◆ Task to complete
Only one stretch of the data below is needed. Output the lines from the one with "[]. split_and!; [done|constructor..|]." up to and including the one with "(n + request_cost config +", exactly as they stand.

Stored data entries:
==============================

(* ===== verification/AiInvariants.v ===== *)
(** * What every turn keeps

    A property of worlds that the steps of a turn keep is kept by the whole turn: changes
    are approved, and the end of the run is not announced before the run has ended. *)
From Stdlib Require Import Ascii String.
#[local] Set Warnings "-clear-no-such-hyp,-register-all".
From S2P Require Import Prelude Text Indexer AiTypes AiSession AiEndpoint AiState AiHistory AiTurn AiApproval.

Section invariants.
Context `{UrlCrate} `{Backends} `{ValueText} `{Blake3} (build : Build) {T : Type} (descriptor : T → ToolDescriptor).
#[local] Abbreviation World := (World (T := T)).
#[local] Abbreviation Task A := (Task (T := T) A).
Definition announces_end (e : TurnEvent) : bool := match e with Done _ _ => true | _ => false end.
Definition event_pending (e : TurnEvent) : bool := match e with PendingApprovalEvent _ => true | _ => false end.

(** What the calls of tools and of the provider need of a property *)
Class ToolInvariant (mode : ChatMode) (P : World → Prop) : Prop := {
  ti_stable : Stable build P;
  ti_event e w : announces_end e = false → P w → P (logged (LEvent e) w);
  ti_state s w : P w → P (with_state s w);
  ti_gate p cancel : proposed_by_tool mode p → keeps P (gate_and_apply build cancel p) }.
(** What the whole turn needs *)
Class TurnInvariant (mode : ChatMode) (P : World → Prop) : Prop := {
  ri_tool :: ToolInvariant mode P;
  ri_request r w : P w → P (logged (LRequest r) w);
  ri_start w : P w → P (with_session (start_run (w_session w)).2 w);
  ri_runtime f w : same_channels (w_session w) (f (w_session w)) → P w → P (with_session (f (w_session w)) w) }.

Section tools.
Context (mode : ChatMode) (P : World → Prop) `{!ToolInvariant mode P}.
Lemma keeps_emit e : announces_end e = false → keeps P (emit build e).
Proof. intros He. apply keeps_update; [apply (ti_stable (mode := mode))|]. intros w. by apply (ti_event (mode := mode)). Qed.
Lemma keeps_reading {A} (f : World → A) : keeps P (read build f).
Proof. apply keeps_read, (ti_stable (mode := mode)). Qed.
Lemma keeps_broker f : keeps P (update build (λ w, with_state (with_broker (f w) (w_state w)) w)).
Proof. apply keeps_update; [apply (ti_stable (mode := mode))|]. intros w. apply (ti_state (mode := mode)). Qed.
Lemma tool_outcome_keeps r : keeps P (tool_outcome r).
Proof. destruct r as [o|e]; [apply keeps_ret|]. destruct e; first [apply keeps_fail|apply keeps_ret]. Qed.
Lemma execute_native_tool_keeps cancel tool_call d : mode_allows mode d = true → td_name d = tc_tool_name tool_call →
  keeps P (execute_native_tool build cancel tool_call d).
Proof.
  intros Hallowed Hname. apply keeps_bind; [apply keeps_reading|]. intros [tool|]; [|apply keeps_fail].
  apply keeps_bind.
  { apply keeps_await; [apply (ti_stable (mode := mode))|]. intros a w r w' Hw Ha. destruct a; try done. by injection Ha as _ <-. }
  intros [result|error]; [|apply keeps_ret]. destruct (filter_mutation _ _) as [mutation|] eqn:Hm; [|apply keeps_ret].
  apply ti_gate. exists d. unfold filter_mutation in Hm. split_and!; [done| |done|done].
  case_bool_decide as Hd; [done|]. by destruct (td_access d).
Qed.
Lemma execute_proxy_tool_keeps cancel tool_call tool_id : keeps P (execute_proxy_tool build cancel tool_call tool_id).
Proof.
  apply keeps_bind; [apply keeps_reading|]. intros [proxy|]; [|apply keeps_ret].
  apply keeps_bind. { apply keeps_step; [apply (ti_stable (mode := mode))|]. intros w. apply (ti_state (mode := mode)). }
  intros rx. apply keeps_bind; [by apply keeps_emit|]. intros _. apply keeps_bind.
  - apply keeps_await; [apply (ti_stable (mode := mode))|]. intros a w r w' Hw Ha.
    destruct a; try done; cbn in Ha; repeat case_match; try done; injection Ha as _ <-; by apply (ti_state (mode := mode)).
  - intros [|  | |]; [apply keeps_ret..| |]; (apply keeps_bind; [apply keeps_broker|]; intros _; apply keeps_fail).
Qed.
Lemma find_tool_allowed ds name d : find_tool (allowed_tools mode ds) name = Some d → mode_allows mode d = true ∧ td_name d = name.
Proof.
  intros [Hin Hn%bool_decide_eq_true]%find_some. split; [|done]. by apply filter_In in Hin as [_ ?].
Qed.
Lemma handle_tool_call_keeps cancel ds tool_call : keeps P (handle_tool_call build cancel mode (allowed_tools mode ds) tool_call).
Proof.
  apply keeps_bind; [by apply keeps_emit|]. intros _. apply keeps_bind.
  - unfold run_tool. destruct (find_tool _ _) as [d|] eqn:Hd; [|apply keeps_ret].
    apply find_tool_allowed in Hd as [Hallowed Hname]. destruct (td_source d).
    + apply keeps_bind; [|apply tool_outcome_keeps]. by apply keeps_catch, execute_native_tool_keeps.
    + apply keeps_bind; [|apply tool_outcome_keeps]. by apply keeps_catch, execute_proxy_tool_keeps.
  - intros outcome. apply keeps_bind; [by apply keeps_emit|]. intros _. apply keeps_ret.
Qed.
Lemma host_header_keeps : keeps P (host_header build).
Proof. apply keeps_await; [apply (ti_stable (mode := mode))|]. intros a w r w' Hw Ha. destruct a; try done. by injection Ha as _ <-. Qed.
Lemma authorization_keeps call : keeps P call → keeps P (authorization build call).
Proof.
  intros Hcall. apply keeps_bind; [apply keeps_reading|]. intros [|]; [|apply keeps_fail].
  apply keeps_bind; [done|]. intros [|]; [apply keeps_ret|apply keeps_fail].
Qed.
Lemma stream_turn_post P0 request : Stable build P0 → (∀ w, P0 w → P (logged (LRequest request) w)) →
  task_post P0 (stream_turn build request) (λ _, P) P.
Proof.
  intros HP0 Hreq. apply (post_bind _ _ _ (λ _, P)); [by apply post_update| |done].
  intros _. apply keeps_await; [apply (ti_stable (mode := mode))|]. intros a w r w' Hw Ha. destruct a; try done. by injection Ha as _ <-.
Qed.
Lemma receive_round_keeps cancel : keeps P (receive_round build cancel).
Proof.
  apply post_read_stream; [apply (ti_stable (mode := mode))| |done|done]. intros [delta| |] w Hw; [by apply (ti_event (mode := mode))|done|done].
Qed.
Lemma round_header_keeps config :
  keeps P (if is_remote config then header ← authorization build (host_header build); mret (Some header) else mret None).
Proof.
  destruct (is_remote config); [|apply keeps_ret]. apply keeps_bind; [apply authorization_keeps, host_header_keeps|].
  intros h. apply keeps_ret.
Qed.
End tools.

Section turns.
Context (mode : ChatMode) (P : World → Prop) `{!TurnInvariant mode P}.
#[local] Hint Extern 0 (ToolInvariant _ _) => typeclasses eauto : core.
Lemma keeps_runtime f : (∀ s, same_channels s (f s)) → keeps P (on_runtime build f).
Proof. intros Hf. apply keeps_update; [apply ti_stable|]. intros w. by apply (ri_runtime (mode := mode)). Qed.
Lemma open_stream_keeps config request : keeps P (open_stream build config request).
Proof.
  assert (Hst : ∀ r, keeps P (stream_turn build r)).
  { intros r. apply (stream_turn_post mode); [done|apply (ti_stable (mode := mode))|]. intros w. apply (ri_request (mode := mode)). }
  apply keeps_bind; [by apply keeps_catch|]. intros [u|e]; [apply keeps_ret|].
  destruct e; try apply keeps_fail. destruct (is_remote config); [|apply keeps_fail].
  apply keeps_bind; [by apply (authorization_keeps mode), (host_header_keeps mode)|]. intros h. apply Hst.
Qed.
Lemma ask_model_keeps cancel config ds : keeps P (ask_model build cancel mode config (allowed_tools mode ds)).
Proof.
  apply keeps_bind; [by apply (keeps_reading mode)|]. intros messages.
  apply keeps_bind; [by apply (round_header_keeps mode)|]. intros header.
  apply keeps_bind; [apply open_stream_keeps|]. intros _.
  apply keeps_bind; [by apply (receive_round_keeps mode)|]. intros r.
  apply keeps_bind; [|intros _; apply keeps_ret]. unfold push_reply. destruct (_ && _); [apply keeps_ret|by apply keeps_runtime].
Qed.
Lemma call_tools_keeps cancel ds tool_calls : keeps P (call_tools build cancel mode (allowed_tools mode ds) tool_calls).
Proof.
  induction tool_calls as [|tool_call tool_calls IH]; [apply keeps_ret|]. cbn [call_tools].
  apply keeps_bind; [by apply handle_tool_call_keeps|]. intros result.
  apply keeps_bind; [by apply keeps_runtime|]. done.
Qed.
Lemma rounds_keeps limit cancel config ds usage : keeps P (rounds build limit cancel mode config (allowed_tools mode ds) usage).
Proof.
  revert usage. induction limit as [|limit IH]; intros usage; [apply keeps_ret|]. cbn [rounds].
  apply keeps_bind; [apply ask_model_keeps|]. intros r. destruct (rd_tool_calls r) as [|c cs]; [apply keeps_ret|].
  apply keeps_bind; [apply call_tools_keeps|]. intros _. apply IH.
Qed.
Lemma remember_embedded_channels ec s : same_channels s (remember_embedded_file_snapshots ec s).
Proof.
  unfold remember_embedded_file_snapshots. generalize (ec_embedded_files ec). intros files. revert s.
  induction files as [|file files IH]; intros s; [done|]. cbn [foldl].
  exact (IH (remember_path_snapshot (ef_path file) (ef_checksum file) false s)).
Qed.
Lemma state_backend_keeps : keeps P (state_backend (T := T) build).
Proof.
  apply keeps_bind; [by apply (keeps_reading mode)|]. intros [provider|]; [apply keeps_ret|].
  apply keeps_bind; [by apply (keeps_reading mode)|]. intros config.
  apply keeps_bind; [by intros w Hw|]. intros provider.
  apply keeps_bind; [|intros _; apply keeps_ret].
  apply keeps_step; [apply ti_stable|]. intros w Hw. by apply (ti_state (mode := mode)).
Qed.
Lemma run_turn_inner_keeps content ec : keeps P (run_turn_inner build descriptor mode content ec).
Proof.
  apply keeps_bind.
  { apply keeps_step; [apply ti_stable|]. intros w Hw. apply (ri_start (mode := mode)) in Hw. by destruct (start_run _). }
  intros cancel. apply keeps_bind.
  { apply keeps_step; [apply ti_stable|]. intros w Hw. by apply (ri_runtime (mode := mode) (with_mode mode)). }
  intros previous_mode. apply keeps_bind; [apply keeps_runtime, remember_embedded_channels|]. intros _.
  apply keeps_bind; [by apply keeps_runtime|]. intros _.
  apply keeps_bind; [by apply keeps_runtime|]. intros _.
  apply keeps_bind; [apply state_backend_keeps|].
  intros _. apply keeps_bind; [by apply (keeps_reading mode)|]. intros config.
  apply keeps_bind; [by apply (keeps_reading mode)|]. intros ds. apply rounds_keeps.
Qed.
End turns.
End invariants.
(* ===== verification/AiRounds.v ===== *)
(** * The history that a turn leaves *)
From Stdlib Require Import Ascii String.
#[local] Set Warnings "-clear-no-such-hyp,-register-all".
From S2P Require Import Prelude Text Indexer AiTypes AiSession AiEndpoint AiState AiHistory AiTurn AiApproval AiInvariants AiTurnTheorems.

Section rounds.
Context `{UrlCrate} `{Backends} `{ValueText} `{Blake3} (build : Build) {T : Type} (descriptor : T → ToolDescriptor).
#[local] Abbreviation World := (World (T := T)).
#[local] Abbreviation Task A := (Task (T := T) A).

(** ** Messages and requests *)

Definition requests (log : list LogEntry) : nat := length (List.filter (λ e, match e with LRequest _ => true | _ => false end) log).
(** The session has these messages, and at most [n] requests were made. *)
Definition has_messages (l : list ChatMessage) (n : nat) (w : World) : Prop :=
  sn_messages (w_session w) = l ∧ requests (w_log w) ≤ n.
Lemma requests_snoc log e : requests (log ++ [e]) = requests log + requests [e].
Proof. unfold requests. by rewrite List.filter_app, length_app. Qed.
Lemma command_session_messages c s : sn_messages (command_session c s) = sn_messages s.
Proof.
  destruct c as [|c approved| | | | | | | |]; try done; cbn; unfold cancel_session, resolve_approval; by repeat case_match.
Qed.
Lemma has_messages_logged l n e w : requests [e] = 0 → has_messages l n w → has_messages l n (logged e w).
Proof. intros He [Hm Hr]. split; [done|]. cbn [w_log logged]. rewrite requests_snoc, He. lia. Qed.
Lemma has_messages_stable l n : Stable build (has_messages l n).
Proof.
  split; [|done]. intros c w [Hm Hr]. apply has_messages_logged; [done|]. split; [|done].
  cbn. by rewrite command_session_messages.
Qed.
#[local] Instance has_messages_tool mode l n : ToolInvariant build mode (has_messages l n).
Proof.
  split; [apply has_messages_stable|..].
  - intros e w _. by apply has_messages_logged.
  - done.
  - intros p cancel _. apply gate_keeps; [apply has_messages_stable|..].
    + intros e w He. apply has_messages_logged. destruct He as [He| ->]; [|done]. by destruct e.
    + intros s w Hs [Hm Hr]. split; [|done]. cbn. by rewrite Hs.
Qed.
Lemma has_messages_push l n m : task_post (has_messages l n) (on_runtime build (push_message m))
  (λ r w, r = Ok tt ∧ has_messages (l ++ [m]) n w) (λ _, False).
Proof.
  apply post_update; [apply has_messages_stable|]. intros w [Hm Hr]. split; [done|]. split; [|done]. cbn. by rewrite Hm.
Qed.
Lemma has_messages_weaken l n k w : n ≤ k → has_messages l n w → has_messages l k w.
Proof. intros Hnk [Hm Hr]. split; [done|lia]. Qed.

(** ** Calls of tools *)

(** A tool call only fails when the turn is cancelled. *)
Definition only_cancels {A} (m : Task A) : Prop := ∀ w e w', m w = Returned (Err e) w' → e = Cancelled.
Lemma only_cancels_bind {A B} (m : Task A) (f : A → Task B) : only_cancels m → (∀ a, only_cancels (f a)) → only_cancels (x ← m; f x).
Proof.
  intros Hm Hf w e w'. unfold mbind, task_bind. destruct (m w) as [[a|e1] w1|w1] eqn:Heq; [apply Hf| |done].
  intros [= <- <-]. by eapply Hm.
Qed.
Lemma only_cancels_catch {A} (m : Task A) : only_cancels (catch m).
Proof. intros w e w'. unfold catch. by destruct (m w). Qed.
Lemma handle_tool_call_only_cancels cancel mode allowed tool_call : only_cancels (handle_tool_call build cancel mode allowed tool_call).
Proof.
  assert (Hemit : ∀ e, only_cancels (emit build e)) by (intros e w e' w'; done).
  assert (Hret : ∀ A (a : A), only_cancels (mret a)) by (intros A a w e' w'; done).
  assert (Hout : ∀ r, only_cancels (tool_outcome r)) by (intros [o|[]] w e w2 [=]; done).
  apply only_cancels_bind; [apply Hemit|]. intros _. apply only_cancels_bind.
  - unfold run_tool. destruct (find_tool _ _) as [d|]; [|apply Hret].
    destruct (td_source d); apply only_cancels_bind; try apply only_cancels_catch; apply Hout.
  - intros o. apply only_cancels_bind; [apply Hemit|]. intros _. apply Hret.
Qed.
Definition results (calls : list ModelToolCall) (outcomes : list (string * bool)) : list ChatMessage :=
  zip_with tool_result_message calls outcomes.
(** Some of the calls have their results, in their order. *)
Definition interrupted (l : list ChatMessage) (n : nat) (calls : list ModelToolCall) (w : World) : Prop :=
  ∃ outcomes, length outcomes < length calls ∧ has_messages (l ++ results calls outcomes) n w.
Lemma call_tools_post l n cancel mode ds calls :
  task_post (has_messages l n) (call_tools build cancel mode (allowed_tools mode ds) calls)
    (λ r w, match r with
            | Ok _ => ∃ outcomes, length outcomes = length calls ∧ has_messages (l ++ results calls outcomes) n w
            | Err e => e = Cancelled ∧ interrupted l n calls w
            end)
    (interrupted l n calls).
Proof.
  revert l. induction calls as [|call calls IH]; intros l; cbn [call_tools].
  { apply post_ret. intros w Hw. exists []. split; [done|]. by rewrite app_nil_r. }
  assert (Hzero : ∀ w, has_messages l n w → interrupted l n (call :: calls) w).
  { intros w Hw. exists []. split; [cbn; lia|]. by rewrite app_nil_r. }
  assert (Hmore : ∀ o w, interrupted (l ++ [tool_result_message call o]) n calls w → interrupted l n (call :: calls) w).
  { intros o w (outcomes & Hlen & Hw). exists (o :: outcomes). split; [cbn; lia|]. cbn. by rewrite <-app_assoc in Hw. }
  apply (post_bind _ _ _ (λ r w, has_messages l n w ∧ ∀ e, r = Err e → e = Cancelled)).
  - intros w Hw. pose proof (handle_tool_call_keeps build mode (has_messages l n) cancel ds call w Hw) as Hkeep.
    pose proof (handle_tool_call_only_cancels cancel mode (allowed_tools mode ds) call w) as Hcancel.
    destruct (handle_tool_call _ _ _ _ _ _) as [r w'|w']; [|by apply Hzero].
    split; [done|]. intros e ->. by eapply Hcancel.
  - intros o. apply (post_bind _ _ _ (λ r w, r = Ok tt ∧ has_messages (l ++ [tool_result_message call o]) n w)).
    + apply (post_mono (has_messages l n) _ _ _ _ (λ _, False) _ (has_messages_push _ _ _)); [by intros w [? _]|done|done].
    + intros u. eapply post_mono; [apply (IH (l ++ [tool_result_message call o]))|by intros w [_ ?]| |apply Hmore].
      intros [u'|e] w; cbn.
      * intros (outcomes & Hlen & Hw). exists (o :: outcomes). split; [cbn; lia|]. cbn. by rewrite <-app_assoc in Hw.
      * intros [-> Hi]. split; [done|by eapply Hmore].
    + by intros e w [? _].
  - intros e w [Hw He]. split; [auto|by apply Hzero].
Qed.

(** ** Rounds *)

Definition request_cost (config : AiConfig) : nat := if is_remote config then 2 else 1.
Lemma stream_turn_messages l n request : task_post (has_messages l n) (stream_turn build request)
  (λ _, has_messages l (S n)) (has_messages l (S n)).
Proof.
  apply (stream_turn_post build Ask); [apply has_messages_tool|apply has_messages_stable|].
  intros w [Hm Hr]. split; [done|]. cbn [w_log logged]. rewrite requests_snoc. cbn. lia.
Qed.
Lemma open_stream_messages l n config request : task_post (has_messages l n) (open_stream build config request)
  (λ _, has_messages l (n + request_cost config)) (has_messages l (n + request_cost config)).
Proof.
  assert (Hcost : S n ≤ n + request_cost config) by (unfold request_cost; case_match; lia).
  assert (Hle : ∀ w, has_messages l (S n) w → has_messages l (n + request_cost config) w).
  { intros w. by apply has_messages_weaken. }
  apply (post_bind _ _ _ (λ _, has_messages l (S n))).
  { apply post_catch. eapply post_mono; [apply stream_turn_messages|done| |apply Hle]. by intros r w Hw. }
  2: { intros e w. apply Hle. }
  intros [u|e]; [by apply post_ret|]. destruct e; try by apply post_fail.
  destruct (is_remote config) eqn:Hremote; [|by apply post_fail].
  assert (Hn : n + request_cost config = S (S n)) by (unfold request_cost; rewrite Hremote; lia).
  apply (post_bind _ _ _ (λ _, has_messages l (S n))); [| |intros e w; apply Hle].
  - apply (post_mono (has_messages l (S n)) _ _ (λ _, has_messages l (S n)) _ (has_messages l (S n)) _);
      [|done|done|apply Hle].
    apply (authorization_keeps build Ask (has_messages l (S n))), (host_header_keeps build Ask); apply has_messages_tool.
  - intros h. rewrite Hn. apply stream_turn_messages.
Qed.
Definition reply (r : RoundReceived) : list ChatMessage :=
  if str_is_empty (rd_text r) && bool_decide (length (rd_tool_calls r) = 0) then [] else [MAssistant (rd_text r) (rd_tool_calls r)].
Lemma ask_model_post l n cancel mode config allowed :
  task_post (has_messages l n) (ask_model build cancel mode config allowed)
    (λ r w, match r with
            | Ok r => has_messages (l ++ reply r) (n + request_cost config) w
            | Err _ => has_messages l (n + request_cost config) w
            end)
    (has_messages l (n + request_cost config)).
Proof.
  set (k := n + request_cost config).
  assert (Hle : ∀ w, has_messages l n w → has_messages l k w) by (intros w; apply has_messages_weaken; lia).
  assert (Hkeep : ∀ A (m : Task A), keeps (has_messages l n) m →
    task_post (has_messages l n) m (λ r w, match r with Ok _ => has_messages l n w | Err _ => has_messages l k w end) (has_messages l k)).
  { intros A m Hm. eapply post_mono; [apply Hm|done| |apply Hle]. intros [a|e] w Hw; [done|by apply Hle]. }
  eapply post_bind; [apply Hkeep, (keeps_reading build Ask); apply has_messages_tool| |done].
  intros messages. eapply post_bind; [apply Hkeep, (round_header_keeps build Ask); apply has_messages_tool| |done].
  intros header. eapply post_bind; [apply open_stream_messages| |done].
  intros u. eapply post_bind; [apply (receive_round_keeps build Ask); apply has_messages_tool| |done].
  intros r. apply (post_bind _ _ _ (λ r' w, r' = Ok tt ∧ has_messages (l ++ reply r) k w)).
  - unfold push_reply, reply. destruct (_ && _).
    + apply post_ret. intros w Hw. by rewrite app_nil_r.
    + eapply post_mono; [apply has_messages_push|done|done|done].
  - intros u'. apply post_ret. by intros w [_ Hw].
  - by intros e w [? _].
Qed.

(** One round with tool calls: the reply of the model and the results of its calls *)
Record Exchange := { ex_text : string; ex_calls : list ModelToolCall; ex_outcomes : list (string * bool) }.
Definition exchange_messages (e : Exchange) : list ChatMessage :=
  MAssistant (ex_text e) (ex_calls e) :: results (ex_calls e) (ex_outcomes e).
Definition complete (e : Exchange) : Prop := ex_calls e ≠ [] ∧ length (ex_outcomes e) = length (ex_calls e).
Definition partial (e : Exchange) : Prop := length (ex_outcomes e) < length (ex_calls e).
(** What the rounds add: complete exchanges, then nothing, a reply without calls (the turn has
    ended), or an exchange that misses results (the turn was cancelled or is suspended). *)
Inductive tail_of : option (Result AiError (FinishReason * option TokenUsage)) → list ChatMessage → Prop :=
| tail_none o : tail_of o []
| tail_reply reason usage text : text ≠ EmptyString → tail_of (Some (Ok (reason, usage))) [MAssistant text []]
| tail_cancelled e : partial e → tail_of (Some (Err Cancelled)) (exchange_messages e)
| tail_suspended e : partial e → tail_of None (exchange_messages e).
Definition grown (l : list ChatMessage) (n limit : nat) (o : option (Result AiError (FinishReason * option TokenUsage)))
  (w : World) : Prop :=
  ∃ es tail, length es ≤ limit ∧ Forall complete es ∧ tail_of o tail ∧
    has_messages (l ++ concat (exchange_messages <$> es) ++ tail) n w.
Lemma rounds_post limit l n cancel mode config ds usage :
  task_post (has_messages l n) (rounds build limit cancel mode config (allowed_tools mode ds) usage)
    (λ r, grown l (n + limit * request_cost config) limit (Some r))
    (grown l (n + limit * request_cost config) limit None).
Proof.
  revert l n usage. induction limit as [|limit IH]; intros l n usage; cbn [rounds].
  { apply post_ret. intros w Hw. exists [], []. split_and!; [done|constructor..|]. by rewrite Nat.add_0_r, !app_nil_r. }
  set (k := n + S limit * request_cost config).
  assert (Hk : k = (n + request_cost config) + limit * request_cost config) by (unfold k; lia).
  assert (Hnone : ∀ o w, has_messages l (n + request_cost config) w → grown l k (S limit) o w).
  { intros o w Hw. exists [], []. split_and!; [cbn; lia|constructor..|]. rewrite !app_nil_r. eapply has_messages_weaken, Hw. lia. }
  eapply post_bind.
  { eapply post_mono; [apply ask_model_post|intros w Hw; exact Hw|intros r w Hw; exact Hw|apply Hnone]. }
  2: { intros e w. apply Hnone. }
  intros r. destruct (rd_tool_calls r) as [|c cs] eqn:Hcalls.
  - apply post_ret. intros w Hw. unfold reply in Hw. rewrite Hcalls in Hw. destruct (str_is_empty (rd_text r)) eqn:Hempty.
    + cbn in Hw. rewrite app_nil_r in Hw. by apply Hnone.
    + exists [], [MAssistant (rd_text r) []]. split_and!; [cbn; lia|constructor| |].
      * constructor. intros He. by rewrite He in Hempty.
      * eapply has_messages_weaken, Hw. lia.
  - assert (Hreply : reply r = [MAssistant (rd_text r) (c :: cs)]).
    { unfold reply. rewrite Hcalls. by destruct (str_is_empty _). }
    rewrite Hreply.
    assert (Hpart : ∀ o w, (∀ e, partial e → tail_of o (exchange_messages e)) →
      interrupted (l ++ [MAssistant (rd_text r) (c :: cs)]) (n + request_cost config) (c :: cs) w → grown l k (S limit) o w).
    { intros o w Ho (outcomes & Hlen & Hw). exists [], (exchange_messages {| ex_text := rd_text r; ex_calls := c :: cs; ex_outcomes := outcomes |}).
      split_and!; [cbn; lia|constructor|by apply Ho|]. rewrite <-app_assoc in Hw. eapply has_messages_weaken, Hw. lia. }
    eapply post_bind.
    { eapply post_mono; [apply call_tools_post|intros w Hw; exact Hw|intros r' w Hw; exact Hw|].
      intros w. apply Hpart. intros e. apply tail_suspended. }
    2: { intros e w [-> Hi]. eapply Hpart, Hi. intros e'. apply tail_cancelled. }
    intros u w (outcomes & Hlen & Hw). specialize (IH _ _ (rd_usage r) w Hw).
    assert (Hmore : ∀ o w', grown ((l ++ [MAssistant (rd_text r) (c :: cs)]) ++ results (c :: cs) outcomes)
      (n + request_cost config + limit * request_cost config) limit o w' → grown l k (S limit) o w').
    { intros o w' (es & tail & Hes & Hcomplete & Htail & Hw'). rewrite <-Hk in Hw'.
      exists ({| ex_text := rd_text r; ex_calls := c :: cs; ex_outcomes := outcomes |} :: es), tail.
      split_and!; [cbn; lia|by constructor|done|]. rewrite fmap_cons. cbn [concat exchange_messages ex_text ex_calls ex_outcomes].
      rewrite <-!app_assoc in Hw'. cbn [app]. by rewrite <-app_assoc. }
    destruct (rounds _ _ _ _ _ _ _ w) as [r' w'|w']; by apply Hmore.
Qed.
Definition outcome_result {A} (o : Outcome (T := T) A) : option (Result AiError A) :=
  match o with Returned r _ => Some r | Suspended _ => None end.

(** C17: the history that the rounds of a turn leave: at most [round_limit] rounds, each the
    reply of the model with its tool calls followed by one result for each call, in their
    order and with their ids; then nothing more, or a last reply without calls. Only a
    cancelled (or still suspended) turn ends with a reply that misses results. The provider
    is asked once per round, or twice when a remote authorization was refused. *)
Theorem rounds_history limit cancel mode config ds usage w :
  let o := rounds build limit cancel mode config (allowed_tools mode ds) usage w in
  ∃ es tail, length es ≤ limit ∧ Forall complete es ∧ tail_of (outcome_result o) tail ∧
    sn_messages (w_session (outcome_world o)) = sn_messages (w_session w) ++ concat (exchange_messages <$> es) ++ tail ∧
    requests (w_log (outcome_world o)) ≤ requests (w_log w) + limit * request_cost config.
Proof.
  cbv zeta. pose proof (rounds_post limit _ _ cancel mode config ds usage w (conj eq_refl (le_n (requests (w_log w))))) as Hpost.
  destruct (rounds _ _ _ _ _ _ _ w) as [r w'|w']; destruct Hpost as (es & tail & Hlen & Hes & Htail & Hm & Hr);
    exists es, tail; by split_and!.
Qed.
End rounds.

==============================

◆ Completed task
  { apply post_ret. intros w Hw. exists [], []. split_and!; [done|constructor..|]. by rewrite Nat.add_0_r, !app_nil_r. }
  set (k := n + S limit * request_cost config).
  assert (Hk : k = (n + request_cost config) + limit * request_cost config) by (unfold k; lia).
  assert (Hnone : ∀ o w, has_messages l (n + request_cost config) w → grown l k (S limit) o w).
  { intros o w Hw. exists [], []. split_and!; [cbn; lia|constructor..|]. rewrite !app_nil_r. eapply has_messages_weaken, Hw. lia. }
  eapply post_bind.
  { eapply post_mono; [apply ask_model_post|intros w Hw; exact Hw|intros r w Hw; exact Hw|apply Hnone]. }
  2: { intros e w. apply Hnone. }
  intros r. destruct (rd_tool_calls r) as [|c cs] eqn:Hcalls.
  - apply post_ret. intros w Hw. unfold reply in Hw. rewrite Hcalls in Hw. destruct (str_is_empty (rd_text r)) eqn:Hempty.
    + cbn in Hw. rewrite app_nil_r in Hw. by apply Hnone.
    + exists [], [MAssistant (rd_text r) []]. split_and!; [cbn; lia|constructor| |].
      * constructor. intros He. by rewrite He in Hempty.
      * eapply has_messages_weaken, Hw. lia.
  - assert (Hreply : reply r = [MAssistant (rd_text r) (c :: cs)]).
    { unfold reply. rewrite Hcalls. by destruct (str_is_empty _). }
    rewrite Hreply.
    assert (Hpart : ∀ o w, (∀ e, partial e → tail_of o (exchange_messages e)) →
      interrupted (l ++ [MAssistant (rd_text r) (c :: cs)]) (n + request_cost config) (c :: cs) w → grown l k (S limit) o w).
    { intros o w Ho (outcomes & Hlen & Hw). exists [], (exchange_messages {| ex_text := rd_text r; ex_calls := c :: cs; ex_outcomes := outcomes |}).
      split_and!; [cbn; lia|constructor|by apply Ho|]. rewrite <-app_assoc in Hw. eapply has_messages_weaken, Hw. lia. }
    eapply post_bind.
    { eapply post_mono; [apply call_tools_post|intros w Hw; exact Hw|intros r' w Hw; exact Hw|].
      intros w. apply Hpart. intros e. apply tail_suspended. }
    2: { intros e w [-> Hi]. eapply Hpart, Hi. intros e'. apply tail_cancelled. }
    intros u w (outcomes & Hlen & Hw). specialize (IH _ _ (rd_usage r) w Hw).
    assert (Hmore : ∀ o w', grown ((l ++ [MAssistant (rd_text r) (c :: cs)]) ++ results (c :: cs) outcomes)
      (n + request_cost config + limit * request_cost config) limit o w' → grown l k (S limit) o w').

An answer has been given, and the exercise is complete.